GOAL OF THE EXERCISE » Among the entries below, one stretch runs from the line that contains "From S2P Require Import Prelude" through the line that contains "(** The storage". Repeat that stretch exactly, ends included, and only that.

------ AVAILABLE DATA

(* ===== verification/Convergence.v ===== *)
(** * Convergence: with a server that cooperates, a mint becomes ready

    [Safety] and [Phases] say what no run ever does; this file says that a run
    does its work.  The API server cooperates with a mint if it fails no call,
    serves the secrets the configuration refers to, and misses a secret the
    operator generates at most the first time it is asked for it.  Then no
    handler returns an error, and after at most two more passes the mint is
    Ready whenever its Deployment is. *)

From S2P Require Import Prelude Kube Types Platform Fmt Samples Defaulting Encoding Validation Common Toml.
From S2P Require Import ConfigToml Postgres Backup Mnemonic ManagementRPC Orchard Workload Storage Networking.
From S2P Require Import Client Controller Server Safety Phases Pipeline Segments Sequence.

(** ** What the operator needs of the mint *)

(** The storage sizes the generators parse. *)
Definition requested_sizes (m : CashuMint) : list string :=
  append_if (file_engine m.(mint_Spec).(spec_Database).(db_Engine)) [storageSize m.(mint_Spec).(spec_Storage)] ++
  match m.(mint_Spec).(spec_Orchard) with
  | Some o => append_if o.(or_Enabled) [storageSize o.(or_Storage)]
  | None => []
  end ++
  match autoProvisioned m with
  | Some pg => [default_str DefaultStorageSize (provisionSpec pg).(ap_StorageSize)]
  | None => []
  end.

(** The secrets the configuration reads: names and keys. *)
Definition config_refs (m : CashuMint) : list (string * string) :=
  option_list (database_ref m) ++ option_list (auth_ref m).

(** The sizes are quantities, and the references name a secret and a key. *)
Record workable `{Quantities} (m : CashuMint) : Prop := {
  work_sizes : Forall (fun s => exists q, MustParse s = Ok q) (requested_sizes m);
  work_refs : Forall (fun ref => ref.1 <> "" /\ ref.2 <> "") (config_refs m)
}.

(** The secrets the operator makes when they are missing. *)
Definition wantsMnemonic (m : CashuMint) : bool :=
  m.(mint_Spec).(spec_MintInfo).(mi_AutoGenerateMnemonic) && negb (non_nil m.(mint_Spec).(spec_MintInfo).(mi_MnemonicSecretRef)).
Definition wantsPostgres (m : CashuMint) : bool := ptr_test pg_AutoProvision m.(mint_Spec).(spec_Database).(db_Postgres).

Definition mnemonic_secrets (m : CashuMint) : list string :=
  append_if (wantsMnemonic m) [MnemonicSecretName (mint_Name m)].
Definition postgres_secrets (m : CashuMint) : list string := append_if (wantsPostgres m) [mint_Name m +:+ "-postgres-secret"].
Definition rpc_secrets (m : CashuMint) : list string :=
  append_if (ManagementRPCTLSEnabled m.(mint_Spec)) [ManagementRPCTLSSecretName m.(mint_Spec) (mint_Name m)].

Definition generated_secrets (m : CashuMint) : list string := mnemonic_secrets m ++ postgres_secrets m ++ rpc_secrets m.

Lemma same_needs m s :
  same m s ->
  requested_sizes s = requested_sizes m /\ config_refs s = config_refs m /\ generated_secrets s = generated_secrets m.
Proof. intros Hs. by rewrite -> (same_status _ _ Hs). Qed.

Lemma same_workable `{Quantities} m s : same m s -> workable m -> workable s.
Proof. intros (Hz & Hr & _)%same_needs [H1 H2]. split; [by rewrite -> Hz|by rewrite -> Hr]. Qed.

(** ** Every generator succeeds *)

Section Generators.
Context `{X509, ControllerUtilLaws, QuantitiesLaws, UnicodeTables}.

(** A generator that returns an object, or nil, without error. *)
Definition generates {X} (g : res X) : Prop := exists x, g = Ok x.

Lemma generates_reference mint name labels annotations :
  generates (set_reference mint (newMeta name (mint_Namespace mint) labels annotations)).
Proof. unfold set_reference. destruct (set_reference_fresh mint name labels annotations) as [m ->]. by eexists. Qed.

Lemma generates_bind {X Y} (g : res X) (f : X -> res Y) :
  generates g -> (forall x, generates (f x)) -> generates (res_bind g f).
Proof. intros [x ->] Hf. apply Hf. Qed.

Lemma generates_ok {X} (x : X) : generates (Ok x).
Proof. by exists x. Qed.

Lemma generates_some {X} (g : res X) : generates g -> generates (some_object g).
Proof. intros Hg. apply generates_bind; [exact Hg|intros x; apply generates_ok]. Qed.

Ltac generate :=
  repeat (progress cbv beta zeta ||
    match goal with
    | |- generates (Ok _) => apply generates_ok
    | |- generates (set_reference _ _) => apply generates_reference
    | |- generates (res_bind _ _) => apply generates_bind; [|intros ?]
    | |- generates (if ?b then _ else _) => destruct b eqn:?
    | |- generates (match ?x with _ => _ end) => destruct x eqn:?
    end).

------------

RESULT »
From S2P Require Import Prelude Kube Types Platform Fmt Samples Defaulting Encoding Validation Common Toml.
From S2P Require Import ConfigToml Postgres Backup Mnemonic ManagementRPC Orchard Workload Storage Networking.
From S2P Require Import Client Controller Server Safety Phases Pipeline Segments Sequence.

(** ** What the operator needs of the mint *)

(** The storage sizes the generators parse. *)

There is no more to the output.